Like that person I feel I am under everything, the person I sometimes am in my dreams. Absolutely carefree. Curious and friendly. 100% secure and deeply trusting of God to protect her from any harm she could not handle herself. No fear whatsoever. And of course I miss all my powers…though since that self of me, my true self, has no interest in fighting it’s not as though the full extent of them are used…
She’s so comfortable with everything and not self conscious at all. Purely genuine.
I hope when I die I can return to this state. Who I am now has become all confused and warped because of existence here. I need to get back to my roots.
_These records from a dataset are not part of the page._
(* ===== verification/WorkerLaws.v ===== *)
(** * What a session relies on, and its invariant

    [WorldLaws] is what GnuTLS, the kernel and LZ4 promise; [WholeRecords] says
    that the peer has not negotiated small records; [prompt] says that
    no call has to be repeated; [worker_ok] is the invariant of the state.
    The lemmas run the functions of WorkerIo in any world. *)

From S2P Require Import Prelude IpUtil SecModData Bandwidth WorkerState WorkerIo WorkerMtu.

(** The least path MTU the kernel reports (net.ipv4.route.min_pmtu). *)
Definition MTU_FLOOR : Z := 552.

Class WorldLaws (W : Type) `{World W} := {
  (* a datagram is sent whole or not at all *)
  law_dtls_send bs w r w' :
    dtls_record_send bs w = (r, w') → 0 < Z.of_nat (length bs) ≤ BUFFER_SIZE →
    0 ≤ r → r = Z.of_nat (length bs);
  (* a received record has the length that is reported, at most 16 KiB *)
  law_tls_recv w r data w' :
    tls_recv_packet w = (r, data, w') → 0 < r →
    r = Z.of_nat (length data) ∧ r ≤ BUFFER_SIZE ∧ bytes data;
  law_dtls_recv w r data w' :
    dtls_recv w = (r, data, w') → 0 < r →
    r = Z.of_nat (length data) ∧ r ≤ BUFFER_SIZE ∧ bytes data;
  (* read, recv and write transfer at most what they are asked to *)
  law_sock_write bs w r e w' :
    sock_write bs w = (r, e, w') → r ≤ Z.of_nat (length bs);
  law_sock_recv n w bs w' :
    sock_recv n w = (RecvData bs, w') → (length bs ≤ n)%nat ∧ bytes bs;
  law_tun_read len w r e bs w' :
    tun_dev_read len w = (r, e, bs, w') → 0 ≤ r →
    r = Z.of_nat (length bs) ∧ r ≤ len ∧ bytes bs;
  law_tun_write bs w r e w' :
    tun_dev_write bs w = (r, e, w') → r ≤ Z.of_nat (length bs);
  law_pmtu w m w' : tcp_info_pmtu w = (Some m, w') → MTU_FLOOR ≤ m < 2 ^ 31;
  law_pathmtu w m w' : ipv6_pathmtu w = (Some m, w') → 0 ≤ m < 2 ^ 32;
  (* GnuTLS adds the record overhead [dtls_overhead] to the data MTU it is given *)
  dtls_overhead : Z;
  law_get_mtu w : 0 ≤ gnutls_dtls_get_mtu w < 2 ^ 31;
  law_data_mtu x w :
    0 ≤ x ≤ BUFFER_SIZE + 1 → x + dtls_overhead ≤ gnutls_dtls_get_mtu (gnutls_dtls_set_data_mtu x w);
  law_lz4_compress src out : lz4_compress_fn src = Some out → (length out ≤ length src)%nat;
  law_lz4_decompress n src out :
    lz4_decompress_fn n src = Some out → Z.of_nat (length out) ≤ n }.

(** GnuTLS takes what the worker sends at once, at most 16 KiB, as one record
    or not at all.  This is so unless the peer has negotiated smaller records:
    then [gnutls_record_send] takes less, and [cstp_send] reads beyond the data
    (WorkerTheorems.cstp_send_partial_overread). *)
Class WholeRecords (W : Type) `{World W} : Prop :=
  law_tls_send : ∀ bs w r w',
    tls_record_send bs w = (r, w') → 0 < Z.of_nat (length bs) ≤ BUFFER_SIZE →
    0 ≤ r → r = Z.of_nat (length bs).

(** No call has to be repeated. *)
Record prompt (W : Type) `{World W} : Prop := {
  prompt_tls bs w : try_again (tls_record_send bs w).1 = false;
  prompt_dtls bs w : try_again (dtls_record_send bs w).1 = false;
  prompt_sock bs w : (sock_write bs w).1 = (Z.of_nat (length bs), false) ∨
                     (sock_write bs w).1 = (-1, false);
  prompt_tun bs w : (tun_dev_write bs w).1 = (Z.of_nat (length bs), false) ∨
                    (tun_dev_write bs w).1 = (-1, false);
  prompt_tls_hs w : (tls_handshake w).1 < 0 → gnutls_error_is_fatal (tls_handshake w).1 = true;
  prompt_dtls_hs w : try_again (dtls_handshake w).1 = false ∧
                     (dtls_handshake w).1 ≠ GNUTLS_E_LARGE_PACKET }.

(** ** The invariant *)

Definition mtu_range (m : Z) : Prop := MTU_FLOOR ≤ m ≤ BUFFER_SIZE.

(** [d] is the record overhead of GnuTLS, [dtls] whether a DTLS session was
    started, and with it the search for the MTU. *)
Record mtu_wf (d : Z) (dtls : bool) (m : mtu_st) : Prop := {
  mw_link : mtu_range (link_mtu m);
  mw_adv : mtu_range (adv_link_mtu m);
  mw_good : dtls → mtu_range (last_good_mtu m);
  mw_bad : dtls → mtu_range (last_bad_mtu m);
  mw_proto : IP_HEADER_SIZE + UDP_HEADER_SIZE ≤ dtls_proto_overhead m;
  mw_crypto : 0 ≤ dtls_crypto_overhead m ≤ d + CSTP_DTLS_OVERHEAD;
  mw_overhead : dtls_crypto_overhead m + dtls_proto_overhead m ≤ MTU_FLOOR }.

Record worker_ok (d : Z) (x : worker_st) : Prop := {
  wo_buffer : Z.of_nat (length (buffer (dat x))) = BUFFER_SIZE;
  wo_bytes : bytes (buffer (dat x));
  wo_decomp : Z.of_nat (length (decomp (dat x))) = BUFFER_SIZE;
  wo_mtu : mtu_wf d (dtls_session (udp x)) (mt x);
  wo_udp : up_num UP_HANDSHAKE ≤ up_num (udp_state (udp x)) → dtls_session (udp x) = true }.

Lemma data_mtu_range d b m :
  mtu_wf d b m →
  DATA_MTU m (link_mtu m) = link_mtu m - dtls_crypto_overhead m - dtls_proto_overhead m ∧
  0 ≤ DATA_MTU m (link_mtu m) ≤ BUFFER_SIZE - 28.
Proof.
  intros [[? ?] _ _ _ Hp Hc Ho]. unfold IP_HEADER_SIZE, UDP_HEADER_SIZE in Hp.
  assert (E : DATA_MTU m (link_mtu m)
              = link_mtu m - dtls_crypto_overhead m - dtls_proto_overhead m).
  { unfold DATA_MTU. apply wrap_small. unfold BUFFER_SIZE in *. lia. }
  rewrite E. lia.
Qed.

Lemma mtu_range_u32 m : mtu_range m → 0 ≤ m < 2 ^ 31.
Proof. unfold mtu_range, MTU_FLOOR, BUFFER_SIZE. lia. Qed.

(** ** Sending and receiving *)

Section io_wp.
Context {W : Type} `{WorldLaws W, !WholeRecords W}.
Context (patience : nat) (B : Prop).
(** A worker may be left repeating a call only if [B], or else nothing has to
    be repeated. *)
Context (HB : B ∨ prompt W ∧ (0 < patience)%nat).

Lemma record_send_wp (send : list Z → W → Z * W) tag (fuel : nat) (p : list Z) (n : Z) Q X s :
  (∀ bs w r w', send bs w = (r, w') → 0 < Z.of_nat (length bs) ≤ BUFFER_SIZE →
     0 ≤ r → r = Z.of_nat (length bs)) →
  (B ∨ (∀ bs w, try_again (send bs w).1 = false) ∧ (0 < fuel)%nat) →
  0 < n ≤ BUFFER_SIZE → n ≤ Z.of_nat (length p) →
  (∀ r s', ws s' = ws s → (r = n ∧ log s' = log s ++ [tag (take (Z.to_nat n) p)] ∨ r < 0) → Q r s') →
  wp B (record_send send tag fuel p n n) Q X s.
Proof.
  intros Hlaw Hfuel Hn Hp HQ. revert s HQ.
  induction fuel as [|fuel IH]; intros s HQ; cbn [record_send];
    (destruct (Z.leb_spec n 0); [lia|]).
  { destruct Hfuel as [HB'|[_ ?]]; [by apply wp_blocked|lia]. }
  destruct (Z.ltb_spec (Z.of_nat (length p)) n); [lia|].
  set (bs := take (Z.to_nat n) p).
  assert (Hbs : Z.of_nat (length bs) = n) by (unfold bs; rewrite length_take; lia).
  wps. apply wp_call. intros r w' E.
  destruct (Z.ltb_spec r 0).
  - destruct (try_again r) eqn:Er; cbn [negb].
    + apply IH; [|intros; by apply HQ]. destruct Hfuel as [|[Hf _]]; [by left|].
      specialize (Hf bs (world s)). rewrite E in Hf. simpl in Hf. congruence.
    + wps. apply HQ; [done|]. by right.
  - pose proof (Hlaw bs (world s) r w' E) as Hr. assert (r = n) as -> by lia. clear Hr.
    destruct (Z.ltb_spec 0 n); [|lia]. wps. rewrite Z.sub_diag.
    destruct fuel; cbn [record_send]; wps; apply HQ; try done; left; split; try done.
    all: cbn; unfold bs; by rewrite take_take, Nat.min_id.
Qed.

Lemma force_write_wp (write : list Z → W → (Z * bool) * W) tag (fuel : nat) (p : list Z)
    (n left : Z) Q X s :
  (∀ bs w r e w', write bs w = (r, e, w') → r ≤ Z.of_nat (length bs)) →
  (B ∨ (∀ bs w, (write bs w).1 = (Z.of_nat (length bs), false) ∨ (write bs w).1 = (-1, false)) ∧
       (0 < fuel)%nat) →
  0 ≤ left ≤ Z.of_nat (length p) →
  (∀ r s', ws s' = ws s → Q r s') →
  wp B (force_write write tag fuel p n left) Q X s.
Proof.
  intros Hlaw Hfuel Hp HQ. revert p left s Hp HQ.
  induction fuel as [|fuel IH]; intros p left s Hp HQ; cbn [force_write];
    (destruct (Z.leb_spec left 0); [by apply wp_ret, HQ|]).
  { destruct Hfuel as [HB'|[_ ?]]; [by apply wp_blocked|lia]. }
  destruct (Z.ltb_spec (Z.of_nat (length p)) left); [lia|].
  set (bs := take (Z.to_nat left) p).
  assert (Hbs : Z.of_nat (length bs) = left) by (unfold bs; rewrite length_take; lia).
  wps. apply wp_call. intros [r e] w' E. cbn.
  pose proof (Hlaw bs (world s) r e w' E) as Hr. rewrite Hbs in Hr.
  destruct Hfuel as [HB'|[Hf _]].
  - destruct (Z.eqb_spec r (-1)).
    + destruct e; cbn [negb]; [|by wps; apply HQ]. apply IH; [by left|done|]. intros; by apply HQ.
    + destruct (Z.ltb_spec 0 r); [|apply IH; [by left|done|]; intros; by apply HQ].
      wps. apply IH; [by left|rewrite length_drop; lia|]. intros; by apply HQ.
  - specialize (Hf bs (world s)). rewrite E in Hf. cbn [fst] in Hf. rewrite Hbs in Hf.
    destruct (Z.eqb_spec r (-1)) as [->|].
    + destruct Hf as [[= ?]|[= ->]]; [lia|]. cbn [negb]. wps. by apply HQ.
    + destruct Hf as [[= -> ->]|[= ->]]; [|done]. destruct (Z.ltb_spec 0 left); [|lia]. wps.
      rewrite Z.sub_diag. destruct fuel; cbn [force_write]; wps; by apply HQ.
Qed.

Lemma cstp_send_wp (p : list Z) (n : Z) Q X s :
  0 < n ≤ BUFFER_SIZE → n ≤ Z.of_nat (length p) →
  (∀ r s', ws s' = ws s → Q r s') → wp B (cstp_send patience p n) Q X s.
Proof.
  intros Hn Hp HQ. unfold cstp_send. wps. apply wp_if; intros _.
  - apply record_send_wp; try done; [|auto].
    destruct HB as [|[Hpr ?]]; [by left|right; split; [apply Hpr|done]].
  - apply force_write_wp; try done; [apply law_sock_write| |lia].
    destruct HB as [|[Hpr ?]]; [by left|right; split; [apply Hpr|done]].
Qed.

Lemma dtls_send_wp (p : list Z) (n : Z) Q X s :
  dtls_session (udp (ws s)) = true →
  0 < n ≤ BUFFER_SIZE → n ≤ Z.of_nat (length p) →
  (∀ r s', ws s' = ws s → Q r s') → wp B (dtls_send patience p n) Q X s.
Proof.
  intros Hd Hn Hp HQ. unfold dtls_send. wps. rewrite Hd.
  apply record_send_wp; try done; [apply law_dtls_send| |auto].
  destruct HB as [|[Hpr ?]]; [by left|right; split; [apply Hpr|done]].
Qed.

Lemma tun_write_wp (p : list Z) (n : Z) Q X s :
  0 ≤ n ≤ Z.of_nat (length p) →
  (∀ r s', ws s' = ws s → Q r s') → wp B (tun_write patience p n) Q X s.
Proof.
  intros Hp HQ. apply force_write_wp; try done; [apply law_tun_write|].
  destruct HB as [|[Hpr ?]]; [by left|right; split; [apply Hpr|done]].
Qed.

(** ** Leaving *)

Lemma send_stats_wp now reason Q X s :
  (∀ s', (let x := ws s in let t := times x in
          ws s' = {| x with times := {| t with last_stats_msg := now |} |}) → Q tt s') →
  wp B (send_stats_to_secmod now reason) Q X s.
Proof.
  intros HQ. unfold send_stats_to_secmod. wps. apply wp_call. intros ok w' _. wps.
  apply wp_when; intros _; wps; by apply HQ.
Qed.

Lemma exit_worker_wp {A} reason Q (X : Z → wstate W → Prop) s :
  (∀ s', X reason s') → wp B (@exit_worker_reason W _ A reason) Q X s.
Proof.
  intros HX. unfold exit_worker_reason. wps.
  assert (Hrest : ∀ s, wp B (b ← gets (λ x, ban_points (conf x));
      when (0 <? b) ws_add_score_final ;;; @exits W A reason) Q X s).
  { intros s1. wps. apply wp_when; intros _; [|by wps].
    unfold ws_add_score_final. wps. apply wp_when; intros _; by wps. }
  apply wp_when; intros _; [|apply Hrest]. wps. apply wp_call. intros now w' _.
  apply send_stats_wp. intros s' _. apply Hrest.
Qed.

Lemma dtls_fatal_wp ret Q (X : Z → wstate W → Prop) s :
  (∀ s', X REASON_ERROR s') → Q tt s → wp B (DTLS_FATAL_ERR_CMD ret) Q X s.
Proof.
  intros HX HQ. unfold DTLS_FATAL_ERR_CMD. apply wp_if; intros _; [|by wps].
  by apply exit_worker_wp.
Qed.

Lemma cstp_fatal_wp ret Q (X : Z → wstate W → Prop) s :
  (∀ s', X REASON_ERROR s') → (∀ s', ws s' = ws s → Q tt s') →
  wp B (CSTP_FATAL_ERR_CMD ret) Q X s.
Proof.
  intros HX HQ. unfold CSTP_FATAL_ERR_CMD. wps.
  repeat (apply wp_if; intros _); try (by apply exit_worker_wp); wps; try by apply HQ.
  apply wp_call. intros again w' _. apply wp_if; intros _; [by apply exit_worker_wp|wps; by apply HQ].
Qed.
End io_wp.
It would be pretty cool to have powers. However if you used your sudden powers would that be abusing them? Depending on the type of power I would potentially do some dark stuff to eek out a living. Well I say that it could be like when the voices were telling me to hurt people in the hospital and I couldn’t do it.
I’m talking about the powers I have in my lucid dreams. Admittedly I definitely do not always use them in the most righteous way LOL. I never go crazy or anything though, like I don’t try to take over the world or anything. Typically at worse I just cause mischief. I have been incredibly violent before but it’s 99% of the time self defense.
If I had super powers I would use them to change the world for the better. To inspire, not to dictate. I would do it through teaching and training others to teach and so on.
and…I would use them for fun too
I wish I had lucid dreams of having powers. No such dreams over here.
I think it is harder to complete complex noble goals like that when your higher reasoning ability is shut off in dreams XD I’m terribly impulsive in them
I relate to you very much in this. Unfortunately for me my dreams are tainted with my waking anxieties and insecurities, so that doesn’t provide much release, apart from rest.